Biles’ other announcement Thursday was her partnership with the #BeUnderstood campaign for Learning Disabilities and ADHD Awareness Month in October.

She recently spoke with two sisters (video here) who have ADHD about her own experience with ADHD since age 9.

Biles’ globetrotting will stop in November as she focus on training, but she will still be spreading this message.

“I think I’ll be speaking a little bit more about it, just because a lot of kids have it,” she said. “I think that they think of it as a disability, and I want them to learn that it’s not. … I told [the sisters] to think of it more as a super power. It’s OK to be different because many smart and talented people have it, and they still succeed in life to the fullest.”

Biles hasn’t competed since winning four gold medals in Rio but announced in August that she was doing light work in the gym. Her longtime coach, Aimee Boorman, moved from Texas to Florida. Biles will announce her coach later this month.

She laughed when asked Thursday if she will feel pain or soreness ramping up to regular training.

“It’s going to be rough,” she said. “But the muscle memory is there because I’ve come and I’ve played in the gym. All of my skills are basically still there. There are a couple of skills, like on [balance] beam, that I haven’t done yet, like a dismount, because why would I just chuck that? There’s no way. And I haven’t vaulted since the Olympics.”

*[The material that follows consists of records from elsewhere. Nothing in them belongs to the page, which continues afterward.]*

(* ===== verification/InferSem.v ===== *)
(** * What the solver's state means

    The types without variables, the assignments that make every binding of a context an
    equation, and the well-formed contexts: acyclic, with closed records of distinct labels. *)

From S2P Require Import Prelude Types Infer.
From stdpp Require Import gmap list strings relations.
From Stdlib Require Import ZArith Lia.

(** ** Induction on solver types *)

Section SolveTyInd.
Context (P : SolveTy -> Prop)
  (Hvar : forall v, P (S_Var v)) (Hcon : forall c, P (S_Con c)) (Hadt : forall a, P (S_Adt a))
  (Hif : forall i, P (S_Interface i)) (Heff : forall e, P (S_EffectArg e))
  (Happ : forall f a, P f -> P a -> P (S_App f a))
  (Harr : forall f t e, P f -> P t -> P (S_Arrow f t e))
  (Htup : forall ts, Forall P ts -> P (S_Tuple ts))
  (Hrec : forall fs tl, Forall (fun f => P f.2) fs -> P (S_Record fs tl))
  (Hunit : P S_Unit) (Herr : P S_Error).

Fixpoint SolveTy_nested_ind (t : SolveTy) : P t :=
  match t with
  | S_Var v => Hvar v
  | S_Con c => Hcon c
  | S_Adt a => Hadt a
  | S_Interface i => Hif i
  | S_EffectArg e => Heff e
  | S_App f a => Happ f a (SolveTy_nested_ind f) (SolveTy_nested_ind a)
  | S_Arrow f t e => Harr f t e (SolveTy_nested_ind f) (SolveTy_nested_ind t)
  | S_Tuple ts =>
      Htup ts ((fix go ts : Forall P ts :=
                  match ts with
                  | [] => List.Forall_nil _
                  | t :: ts => List.Forall_cons _ t ts (SolveTy_nested_ind t) (go ts)
                  end) ts)
  | S_Record fs tl =>
      Hrec fs tl ((fix go fs : Forall (fun f => P f.2) fs :=
                     match fs with
                     | [] => List.Forall_nil _
                     | f :: fs => List.Forall_cons _ f fs (SolveTy_nested_ind f.2) (go fs)
                     end) fs)
  | S_Unit => Hunit
  | S_Error => Herr
  end.
End SolveTyInd.

(** The immediate parts of a type, and its variables. *)
Definition ty_children (t : SolveTy) : list SolveTy :=
  match t with
  | S_App f a | S_Arrow f a _ => [f; a]
  | S_Tuple ts => ts
  | S_Record fs _ => fs.*2
  | _ => []
  end.

Lemma SolveTy_children_ind (P : SolveTy -> Prop) :
  (forall t, Forall P (ty_children t) -> P t) -> forall t, P t.
Proof.
  intros H t. induction t using SolveTy_nested_ind; apply H; simpl; try done; repeat constructor; try done.
  by rewrite Forall_fmap.
Qed.

Fixpoint tvars (t : SolveTy) : list nat :=
  match t with
  | S_Var v => [v]
  | S_App f a | S_Arrow f a _ => tvars f ++ tvars a
  | S_Tuple ts => flat_map tvars ts
  | S_Record fs _ => flat_map (fun f => tvars f.2) fs
  | _ => []
  end.

Lemma elem_of_tvars v t : v ∈ tvars t ↔ t = S_Var v \/ exists c, c ∈ ty_children t /\ v ∈ tvars c.
Proof.
  destruct t; simpl; set_solver.
Qed.

(** ** Types without variables *)

(** An effect is the set of its atoms; a record is its fields in the order of a finite map. *)
Inductive Gty :=
| G_Con (c : Con)
| G_Adt (a : AdtRef)
| G_Interface (i : InterfaceRef)
| G_Effect (e : gset InterfaceRef)
| G_App (head arg : Gty)
| G_Arrow (from to : Gty) (e : gset InterfaceRef)
| G_Tuple (elems : list Gty)
| G_Record (fields : list (string * Gty))
| G_Unit
| G_Error.

Fixpoint g_size (g : Gty) : nat :=
  match g with
  | G_App f a | G_Arrow f a _ => S (g_size f + g_size a)
  | G_Tuple gs => S (list_sum (map g_size gs))
  | G_Record fs => S (list_sum (map (fun f => g_size f.2) fs))
  | _ => 1
  end.

(** An assignment of the type and the effect variables. *)
Record Assignment := MkAssignment { at_ty : nat -> Gty; at_eff : nat -> gset InterfaceRef }.

Section Ground.
(** [with_effects] is false where effects are unified separately ([ignore_effects]); then they
    count for nothing. *)
Context (with_effects : bool) (theta : Assignment).

Definition eff_at (e : SolveEffect) : gset InterfaceRef :=
  list_to_set (eff_atoms e)
  ∪ match effect_tail e with EffTail_Open v => at_eff theta v | EffTail_Closed => ∅ end.
Definition g_eff (e : SolveEffect) : gset InterfaceRef := if with_effects then eff_at e else ∅.

Fixpoint ground (t : SolveTy) : Gty :=
  match t with
  | S_Var v => at_ty theta v
  | S_Con c => G_Con c
  | S_Adt a => G_Adt a
  | S_Interface i => G_Interface i
  | S_EffectArg e => G_Effect (g_eff e)
  | S_App f a => G_App (ground f) (ground a)
  | S_Arrow f t e => G_Arrow (ground f) (ground t) (g_eff e)
  | S_Tuple ts => G_Tuple (map ground ts)
  | S_Record fs _ => G_Record (map_to_list (list_to_map (map (fun f => (f.1, ground f.2)) fs) : gmap string Gty))
  | S_Unit => G_Unit
  | S_Error => G_Error
  end.

(** Every binding of a context is an equation of the assignment. *)
Record models (s : InferCtx) : Prop := {
  mo_ty v t : vars s !! v = Some (Var_Bound t) -> at_ty theta v = ground t;
  mo_eff v e : effects s !! v = Some (Eff_Bound e) -> with_effects = true -> at_eff theta v = eff_at e }.
End Ground.

(** ** Well-formed types and contexts *)

Inductive plain_eff (ne : nat) : SolveEffect -> Prop :=
| Plain_Closed atoms : plain_eff ne (MkSolveEffect atoms EffTail_Closed)
| Plain_Open atoms v : v < ne -> plain_eff ne (MkSolveEffect atoms (EffTail_Open v)).

(** Variables are in range, there is no [Error], and records are closed. *)
Inductive plain (nv ne : nat) : SolveTy -> Prop :=
| Plain_Var v : v < nv -> plain nv ne (S_Var v)
| Plain_Con c : plain nv ne (S_Con c)
| Plain_Adt a : plain nv ne (S_Adt a)
| Plain_Interface i : plain nv ne (S_Interface i)
| Plain_EffectArg e : plain_eff ne e -> plain nv ne (S_EffectArg e)
| Plain_App f a : plain nv ne f -> plain nv ne a -> plain nv ne (S_App f a)
| Plain_Arrow f t e : plain nv ne f -> plain nv ne t -> plain_eff ne e -> plain nv ne (S_Arrow f t e)
| Plain_Tuple ts : Forall (plain nv ne) ts -> plain nv ne (S_Tuple ts)
| Plain_Record fs : NoDup fs.*1 -> Forall (plain nv ne) fs.*2 -> plain nv ne (S_Record fs Tail_Closed)
| Plain_Unit : plain nv ne S_Unit.

(** [w] occurs in what [v] is bound to, for types and for effects. *)
Definition link (s : InferCtx) (w v : nat) : Prop :=
  exists t, vars s !! v = Some (Var_Bound t) /\ w ∈ tvars t.
Definition eff_link (s : InferCtx) (w v : nat) : Prop :=
  exists atoms, effects s !! v = Some (Eff_Bound (MkSolveEffect atoms (EffTail_Open w))).

Definition is_free_var (x : VarState) : bool := match x with Var_Free _ _ => true | _ => false end.
Definition is_free_eff (x : EffState) : bool := match x with Eff_Free => true | _ => false end.
Definition free_vars (s : InferCtx) : nat := length (filter (fun x => is_free_var x = true) (vars s)).
Definition free_effects (s : InferCtx) : nat := length (filter (fun x => is_free_eff x = true) (effects s)).

Record wf (s : InferCtx) : Prop := {
  wf_bound v t : vars s !! v = Some (Var_Bound t) -> plain (length (vars s)) (length (effects s)) t;
  wf_acyclic v : Acc (link s) v;
  wf_eff_bound v e : effects s !! v = Some (Eff_Bound e) -> plain_eff (length (effects s)) e;
  wf_eff_acyclic v : Acc (eff_link s) v;
  wf_origins : length (effect_origins s) = length (effects s);
  wf_room : (Z.of_nat (length (effects s) + free_effects s) < 2 ^ 32)%Z }.

Definition plain_in (s : InferCtx) (t : SolveTy) : Prop := plain (length (vars s)) (length (effects s)) t.

Lemma plain_mono nv ne ne' t : ne <= ne' -> plain nv ne t -> plain nv ne' t.
Proof.
  intros Hne. induction t as [t IH] using SolveTy_children_ind. intros Hp.
  assert (forall e, plain_eff ne e -> plain_eff ne' e) as He by (intros e []; constructor; lia).
  inversion Hp; subst; simpl in IH; constructor; auto;
    try (repeat (apply Forall_cons in IH as [? IH]); naive_solver);
    (eapply Forall_impl; [apply Forall_and; split; [exact IH|eassumption]|naive_solver]).
Qed.

Lemma plain_children nv ne t : plain nv ne t -> Forall (plain nv ne) (ty_children t).
Proof. intros Hp. inversion Hp; subst; simpl; repeat constructor; done. Qed.

Lemma plain_tvars nv ne t v : plain nv ne t -> v ∈ tvars t -> v < nv.
Proof.
  induction t as [t IH] using SolveTy_children_ind. intros Hp [->|(c & Hc & Hv)]%elem_of_tvars.
  - by inversion Hp.
  - apply plain_children in Hp. rewrite list.Forall_forall in IH, Hp. eauto.
Qed.

(** ** The ground instance of a type *)

Lemma list_sum_elem (xs : list nat) x : x ∈ xs -> x <= list_sum xs.
Proof. induction xs as [|y xs IH]; [by intros ?%elem_of_nil|]. intros [->|Hx%IH]%elem_of_cons; simpl; lia. Qed.

Section GroundLemmas.
Context (k : bool) (theta : Assignment).

Abbreviation g := (ground k theta).

Lemma fst_ground_fields (fs : list (string * SolveTy)) : (map (fun f => (f.1, g f.2)) fs).*1 = fs.*1.
Proof. rewrite <- list_fmap_compose. by apply list_fmap_ext. Qed.

(** A field of a ground record. *)
Lemma elem_of_ground_fields (fs : list (string * SolveTy)) l x :
  NoDup fs.*1 ->
  (l, x) ∈ map_to_list (list_to_map (map (fun f => (f.1, g f.2)) fs) : gmap string Gty)
  ↔ exists t, (l, t) ∈ fs /\ x = g t.
Proof.
  intros Hnd. rewrite elem_of_map_to_list, <- elem_of_list_to_map by (by rewrite fst_ground_fields).
  rewrite list_elem_of_fmap. split.
  - intros ([l' t] & [= -> ->] & Ht). eauto.
  - intros (t & Ht & ->). by exists (l, t).
Qed.

Lemma ground_child nv ne t c : plain nv ne t -> c ∈ ty_children t -> g_size (g c) < g_size (g t).
Proof.
  intros Hp Hc. destruct Hp as [| | | | |f a| | ts Hts|fs Hnd Hfs|]; simpl in Hc |- *; try (by apply elem_of_nil in Hc).
  - set_unfold in Hc. destruct Hc as [->|[->|[]]]; lia.
  - set_unfold in Hc. destruct Hc as [->|[->|[]]]; lia.
  - apply Nat.lt_succ_r, list_sum_elem, list_elem_of_In, in_map, in_map, list_elem_of_In, Hc.
  - apply Nat.lt_succ_r, list_sum_elem. apply list_elem_of_fmap in Hc as ([l t] & -> & Ht).
    apply list_elem_of_fmap. exists (l, g t). split; [done|]. apply elem_of_ground_fields; eauto.
Qed.

(** A variable's value is no larger than the instance of a type it occurs in. *)
Lemma ground_tvars nv ne t v :
  plain nv ne t -> v ∈ tvars t -> g_size (at_ty theta v) <= g_size (g t).
Proof.
  induction t as [t IH] using SolveTy_children_ind. intros Hp [->|(c & Hc & Hv)]%elem_of_tvars; [done|].
  pose proof (ground_child _ _ _ _ Hp Hc). apply plain_children in Hp.
  rewrite list.Forall_forall in IH, Hp. specialize (IH c Hc (Hp c Hc) Hv). lia.
Qed.

Lemma ground_tvars_lt nv ne t v :
  plain nv ne t -> v ∈ tvars t -> t ≠ S_Var v -> g_size (at_ty theta v) < g_size (g t).
Proof.
  intros Hp [->|(c & Hc & Hv)]%elem_of_tvars Hne; [done|].
  pose proof (ground_child _ _ _ _ Hp Hc). apply plain_children in Hp.
  rewrite list.Forall_forall in Hp. pose proof (ground_tvars _ _ _ _ (Hp c Hc) Hv). lia.
Qed.
End GroundLemmas.

(** The instance depends on the variables of the type. *)
Lemma ground_ext k th1 th2 t :
  (forall v, v ∈ tvars t -> at_ty th1 v = at_ty th2 v) -> (k = true -> forall v, at_eff th1 v = at_eff th2 v) ->
  ground k th1 t = ground k th2 t.
Proof.
  intros Ht He.
  assert (forall e, g_eff k th1 e = g_eff k th2 e) as Heff.
  { intros [atoms []]; unfold g_eff, eff_at; simpl; [done|]. destruct k; [by rewrite He|done]. }
  induction t as [t IH] using SolveTy_children_ind.
  assert (forall c, c ∈ ty_children t -> ground k th1 c = ground k th2 c) as Hc.
  { intros c Hin. rewrite list.Forall_forall in IH. apply IH; [done|].
    intros v Hv. apply Ht, elem_of_tvars. right. eauto. }
  clear IH. destruct t; simpl in Hc |- *; try done.
  - apply Ht. left.
  - by rewrite Heff.
  - rewrite !Hc by set_solver +. done.
  - rewrite !Hc by set_solver +. by rewrite Heff.
  - f_equal. apply map_ext_in. intros c Hin. by apply Hc, list_elem_of_In.
  - do 3 f_equal. apply map_ext_in. intros f Hin. f_equal. apply Hc, list_elem_of_fmap.
    exists f. split; [done|by apply list_elem_of_In].
Qed.

(** ** Reachability *)

(** [w] is reached from [v] through bindings, and occurs below a type. *)
Definition reaches (s : InferCtx) : nat -> nat -> Prop := rtc (flip (link s)).
Definition below (s : InferCtx) (t : SolveTy) (w : nat) : Prop := exists u, u ∈ tvars t /\ reaches s u w.

Lemma reaches_bound s v t w :
  vars s !! v = Some (Var_Bound t) -> reaches s v w ↔ w = v \/ below s t w.
Proof.
  intros Hv. split.
  - inversion 1 as [|? u ? (t' & Ht' & Hu)]; subst; [by left|]. right. simplify_eq. by exists u.
  - intros [->|(u & Hu & Hr)]; [apply rtc_refl|]. eapply rtc_l; [|done]. by exists t.
Qed.

Lemma reaches_free s v c l w : vars s !! v = Some (Var_Free c l) -> reaches s v w -> w = v.
Proof. intros Hv Hr. inversion Hr as [|? u ? (t' & Ht' & Hu)]; subst; [done|congruence]. Qed.

Lemma below_children s t w :
  below s t w ↔ (exists v, t = S_Var v /\ reaches s v w) \/ exists c, c ∈ ty_children t /\ below s c w.
Proof.
  unfold below. setoid_rewrite elem_of_tvars at 1. split.
  - intros (u & [->|(c & Hc & Hu)] & Hr); [left; eauto|right; eauto].
  - intros [(v & -> & Hr)|(c & Hc & u & Hu & Hr)]; [exists v; eauto|exists u; eauto].
Qed.

Lemma below_var s v w : below s (S_Var v) w ↔ reaches s v w.
Proof. unfold below. simpl. set_solver. Qed.

(** Under a model values shrink along bindings. *)
Lemma models_reaches k theta s v w :
  wf s -> models k theta s -> reaches s v w -> g_size (at_ty theta w) <= g_size (at_ty theta v).
Proof.
  intros Hwf Hm Hr. induction Hr as [v|v u w (t & Ht & Hu) _ IH]; [done|].
  rewrite (mo_ty _ _ _ Hm _ _ Ht). etrans; [exact IH|]. eapply ground_tvars; [by eapply wf_bound|done].
Qed.

(** A variable is no instance of a larger type it occurs below. *)
Lemma occurs_no_model k theta s v t :
  wf s -> models k theta s -> plain_in s t -> below s t v -> (forall w, t ≠ S_Var w) ->
  at_ty theta v ≠ ground k theta t.
Proof.
  intros Hwf Hm Hp (u & Hu & Hr) Hnv Heq.
  pose proof (models_reaches _ _ _ _ _ Hwf Hm Hr) as Hle.
  pose proof (ground_tvars_lt k theta _ _ _ _ Hp Hu (Hnv u)) as Hlt. rewrite <- Heq in Hlt. lia.
Qed.

Lemma acyclic_not_below s v t : wf s -> vars s !! v = Some (Var_Bound t) -> ~ below s t v.
Proof.
  intros Hwf Hv (u & Hu & Hr). pose proof (wf_acyclic _ Hwf v) as Hacc.
  revert t u Hv Hu Hr. induction Hacc as [v _ IH]. intros t u Hv Hu Hr.
  assert (link s u v) as Hl by (by exists t).
  inversion Hr as [|? u' ? (t' & Ht' & Hu') Hr']; subst.
  - apply (IH v Hl _ _ Hv Hu), rtc_refl.
  - apply (IH u Hl _ _ Ht' Hu'). eapply rtc_r; [done|]. by exists t.
Qed.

But she has done every single one of her floor exercise passes, including her signature move, the Biles, on soft landing surfaces. And most of her skills on beam and uneven bars.

“But that’s going in and playing,” Biles said. “So, really tinkering down and being serious about it, mentality will have to change, but I’m excited.”

Biles will “probably” participate in a U.S. national team camp in January.

“Just to get back in the swing of things, even though I won’t be testing like other girls,” she said. “At least I’ll be back in the rhythm to just go in there and do whatever I need to do. And be with the national team coaches so they can get me up to date on all the new rules and everything.”

Biles does not want to rush a comeback for early 2018 competitions like the AT&T American Cup in March or the Jesolo Trophy in April.

Still, her plan to compete fewer than two years after the Olympics is a quicker return than previous U.S. stars.

Gabby Douglas and Aly Raisman both went 2 1/2 years after the London Olympics before their competitive returns.

Nastia Liukin, the 2008 Olympic all-around champion, went nearly three years between competitions for her 2012 comeback. Shawn Johnson, the Beijing Games balance beam champion, returned in 2011.

Biles would return to the P&G Championships to face a field that includes a new U.S. champion — Olympic alternate Ragan Smith — and a new world all-around champion — 16-year-old Morgan Hurd.

Biles was not able to watch much of last week’s world championships live. She was traveling on the West Coast. But she received updates.

There are similarities between Biles and Hurd, both gymnasts to rise up in the post-Olympic year to claim the world crown. Biles did so in 2013, wearing braces, as Hurd did in Montreal last week.

“[Hurd] is still fairly young, and she handled the pressure because she’s never been on a stage like that,” Biles said.

Raisman and Rio beam silver medalist Laurie Hernandez both said they would return to training for a Tokyo 2020 run, too. But it’s unknown when they’ll be back in the gym.

For Biles, this timeline was always the goal.

“I never said, oh, take a year and then we’ll see, or maybe I need two years,” she said. “It was always just, I’m going to take one year, rest the body, physically, mentally from gymnastics and then get back into it.”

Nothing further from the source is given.